Enquanto pessoas sem acesso à educação crítica e emancipatória seguem sendo enganadas e extorquidas pela indústria da fé e pelo sensacionalismo, governos tirânicos e megaempresários fazem investimentos trilionários em armas de destruição em massa e foguetes para minerar meteoros e colonizar planetas. Como falar sobre liberdade de expressão, patriotismo, autodeterminação nacional e combate ao crime nesse cenário caótico tão cheio de contradições e carente de bom senso e coerência?
Como todo terrorismo, o ciberterrorismo depende da atmosfera de desordem, medo, insegurança e desconfiança para insuflar a violência, justificar o uso de medidas extremas e cometer atrocidades em nome de “um bem maior”, de uma profecia, do combate a um inimigo imaginário, de uma ameaça intangível.
A internet,como rede informacional de conexões simultâneas, é, sem dúvidas, uma das maiores realizações da humanidade nas últimas décadas, permitindo o compartilhamento de conhecimentos, trocas de saberes, popularização de manifestações étnico-culturais e democratização do acesso a espaços de expressão e construção coletiva. É preciso considerar, entretanto, que o ciberespaço, como qualquer outro espaço, está sujeito aos interesses colonialistas e tirânicos de agentes de poder, que ambicionam, acima de tudo e de todos, realizar seus projetos pessoais egocêntricos e egoístas.
Assim, os mesmos limites, regulamentações e dispositivos legais que organizam o funcionamento das sociedades democráticas (incluindo a imprensa e os meios de comunicação) devem, com urgência, passar por ajustes que os permitam contemplar os mundos online, sob risco de tornar ainda mais nociva a sobreposição de realidades virtuais às realidades externas às telas luminosas.

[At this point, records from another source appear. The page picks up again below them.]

Definition initial_manager : manager := mk_manager (mk_database ∅ []) ∅.

(** [BackgroundTaskManager.start_background_task]. *)
Definition start_background_task (self : manager) (job_id : string)
    (func : string -> coroutine R) : manager :=
  mk_manager (db self) (<[job_id := mk_task func false false]> (_active_tasks self)).

(** [BackgroundTaskManager.cancel_job]. *)
Definition cancel_job (self : manager) (job_id : string) : manager * bool :=
  match _active_tasks self !! job_id with
  | Some t =>
      if negb (done t) then
        (mk_manager
           (update_job_status (db self) job_id TaskStatus.CANCELLED None None None)
           (<[job_id := mk_task (task_func t) true (done t)]> (_active_tasks self)),
         true)
      else (self, false)
  | None => (self, false)
  end.

(** The event loop runs the task registered for [job_id]: a task asked to
    cancel ends with [CancelledError] before its body runs, which
    [except Exception] does not catch; any other runs [execute_task]. *)
Definition loop_run_task (self : manager) (job_id : string) : manager :=
  match _active_tasks self !! job_id with
  | Some t =>
      if done t then self
      else if must_cancel t then
        mk_manager (db self) (<[job_id := mk_task (task_func t) true true]> (_active_tasks self))
      else
        mk_manager (fst (execute_task (db self) job_id (task_func t)))
                   (<[job_id := mk_task (task_func t) false true]> (_active_tasks self))
  | None => self
  end.

(** The event loop calls the done callback of the task of [job_id]:
    [self._active_tasks.pop(job_id, None)]. *)
Definition loop_done_callback (self : manager) (job_id : string) : manager :=
  match _active_tasks self !! job_id with
  | Some t => if done t then mk_manager (db self) (delete job_id (_active_tasks self)) else self
  | None => self
  end.

(** [BackgroundTaskManager.get_active_task]. *)
Definition get_active_task (self : manager) (job_id : string) : option task :=
  _active_tasks self !! job_id.

(** What the application and the event loop do with a task manager. *)
Inductive action : Type :=
| CreateJob (user job_type : string) (input_file reference_file template : option string)
| StartBackgroundTask (job_id : string) (func : string -> coroutine R)
| CancelJob (job_id : string)
| LoopRunTask (job_id : string)
| LoopDoneCallback (job_id : string).

Definition perform (self : manager) (a : action) : manager :=
  match a with
  | CreateJob user job_type input_file reference_file template =>
      mk_manager (fst (create_job (db self) user job_type input_file reference_file template))
                 (_active_tasks self)
  | StartBackgroundTask job_id func => start_background_task self job_id func
  | CancelJob job_id => fst (cancel_job self job_id)
  | LoopRunTask job_id => loop_run_task self job_id
  | LoopDoneCallback job_id => loop_done_callback self job_id
  end.

(** *** Notions for the properties *)

(** The statuses written for [job_id], in order. *)
Definition status_history (d : database) (job_id : string) : list string :=
  w_status <$> List.filter (fun w => String.eqb (w_job_id w) job_id) (writes d).

(** The status of [job_id] in the table. *)
Definition job_status (d : database) (job_id : string) : option string :=
  status <$> jobs d !! job_id.

(** What the application may do: it starts tasks for jobs it has created. *)
Definition allowed (self : manager) (a : action) : Prop :=
  match a with
  | StartBackgroundTask job_id _ => job_id ∈ dom (jobs (db self))
  | _ => True
  end.

(** The task managers the application and the event loop can bring about. *)
Inductive reachable : manager -> Prop :=
| reachable_initial : reachable initial_manager
| reachable_perform (self : manager) (a : action) :
    reachable self -> allowed self a -> reachable (perform self a).

(** Tasks are registered for jobs of the table only. *)
Definition tasks_have_jobs (self : manager) : Prop :=
  dom (_active_tasks self) ⊆ dom (jobs (db self)).

End Manager.

Arguments task R : clear implicits.
Arguments manager R : clear implicits.
Arguments action R : clear implicits.
Arguments initial_manager R : clear implicits.

End BackgroundTaskManager.

(* ===================================================================== *)
(** ** job_processor.py *)
(* ===================================================================== *)

Module JobProcessor.
Import Py BackgroundTaskManager.

Section Batch.

(** [ParsingService.analyze_structure(file_id, user_id)] and the structure
    it returns, or the exception it raises. *)
Context {structure : Type} (analyze_structure : string -> string -> result structure).

(** The dictionary [process_batch_files] returns. *)
Record batch_result : Type := mk_batch_result {
  total : Z;
  processed : Z;
  failed : Z;
  results : list (string * structure);
  errors : list (string * string)
}.

(** [int(((idx + 1) / total_files) * 100)]. *)
Definition batch_progress (idx total_files : Z) : result Z :=
  bind (int_truediv (idx + 1) total_files)
       (fun ratio => int_of_float (float_mul ratio (float_of_Z 100))).

(** [raise Exception(f"Batch processing failed: {str(e)}")]. *)
Definition batch_failure (e : exn) : exn :=
  mk_exn Exception_ ("Batch processing failed: " +:+ exc_msg e).

(** The loop of [process_batch_files] from item [idx] on. *)
Fixpoint batch_loop (job_id operation user : string) (total_files idx : Z) (todo : list string)
    (processed_files : list (string * structure)) (failed_files : list (string * string))
    : coroutine batch_result :=
  match todo with
  | [] =>
      Return (mk_batch_result total_files
                (Z.of_nat (List.length processed_files)) (Z.of_nat (List.length failed_files))
                processed_files failed_files)
  | file_id :: todo' =>
      match batch_progress idx total_files with
      | Raise e => Throw (batch_failure e)
      | Ok p =>
          AwaitUpdateJobStatus job_id TaskStatus.PROCESSING (Some p) None None
            (if String.eqb operation "analyze" then
               match analyze_structure file_id user with
               | Ok result =>
                   batch_loop job_id operation user total_files (idx + 1) todo'
                     (processed_files ++ [(file_id, result)])%list failed_files
               | Raise e =>
                   batch_loop job_id operation user total_files (idx + 1) todo'
                     processed_files (failed_files ++ [(file_id, exc_msg e)])%list
               end
             else
               batch_loop job_id operation user total_files (idx + 1) todo'
                 processed_files (failed_files ++ [(file_id, "Unknown operation")])%list)
      end
  end.

(** [JobProcessor.process_batch_files]. *)
Definition process_batch_files (file_ids : list string) (operation user : string)
    (job_id : string) : coroutine batch_result :=
  batch_loop job_id operation user (Z.of_nat (List.length file_ids)) 0 file_ids [] [].

(** *** Notions for the properties *)

(** What the loop appends to the processed files and to the failed files
    for an item. *)
Definition processed_entry (operation user file_id : string) : option (string * structure) :=
  if String.eqb operation "analyze" then
    match analyze_structure file_id user with
    | Ok result => Some (file_id, result)
    | Raise _ => None
    end
  else None.

Definition failed_entry (operation user file_id : string) : option (string * string) :=
  if String.eqb operation "analyze" then
    match analyze_structure file_id user with
    | Ok _ => None
    | Raise e => Some (file_id, exc_msg e)
    end
  else Some (file_id, "Unknown operation").

(** The progress written for the item of index [idx], clamped to 0..100. *)
Definition progress_write (total_files idx : Z) : option Z :=
  match batch_progress idx total_files with
  | Ok p => Some (Z.min 100 (Z.max 0 p))
  | Raise _ => None
  end.

(** The progress values a run of a body wrote to the table. *)
Definition reported_progress (before after : database) : list Z :=
  omap w_progress (drop (List.length (writes before)) (writes after)).

End Batch.

Section Analysis.

Context {structure : Type} (analyze_structure : string -> string -> result structure).

(** [raise Exception(f"File analysis failed: {str(e)}")]. *)
Definition analysis_failure (e : exn) : exn :=
  mk_exn Exception_ ("File analysis failed: " +:+ exc_msg e).

(** [JobProcessor.process_file_analysis]: it returns the structure and the
    file identifier. *)
Definition process_file_analysis (file_id user : string) (job_id : string)
    : coroutine (structure * string) :=
  AwaitUpdateJobStatus job_id TaskStatus.PROCESSING (Some 10) None None
    (AwaitUpdateJobStatus job_id TaskStatus.PROCESSING (Some 30) None None
       match analyze_structure file_id user with
       | Ok found =>
           AwaitUpdateJobStatus job_id TaskStatus.PROCESSING (Some 100) None None
             (Return (found, file_id))
       | Raise e => Throw (analysis_failure e)
       end).

End Analysis.

Section Transformation.

(** [TransformationService.transform_file(input_file_id, mapping_config,
    output_format, user_id)], the dictionary it returns and the
    ["output_file_id"] entry of that dictionary. *)
Context {mapping_config transform_result : Type}
  (output_file_id : transform_result -> option string)
  (transform_file : string -> mapping_config -> string -> string -> result transform_result).

(** [raise Exception(f"File transformation failed: {str(e)}")]. *)
Definition transformation_failure (e : exn) : exn :=
  mk_exn Exception_ ("File transformation failed: " +:+ exc_msg e).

O Projeto de Lei 2630/2020, apelidado Lei das Fake News, prevê exatamente isso: a regulamentação do uso irrestrito de plataformas online, redes sociais e ambientes virtuais, como já acontece com jornais televisivos, programas de rádio e mídias impressas.
Quem seria prejudicado com a coibição de discurso de ódio, divulgação de notícias falsas e incitação de crimes? Quem lucra com desinformação, golpes financeiros, pornografia infantil, ciberbullying, assédio virtual e monetização de conteúdos ilegais não pode ser chamado de defensor da liberdade!
Combater mentiras, preconceitos, intolerância e violências, longe de ser uma forma de censura, é reafirmar que a liberdade só existe quando são extintas as relações de opressão e exploração que sustentam governos ditatoriais, oligarcas bilionários e doutrinas fundamentalistas.
Luis Felipe Valle é professor universitário, geógrafo, mestre em Linguagens, Mídia e Arte, pós-graduado em Neuropsicologia.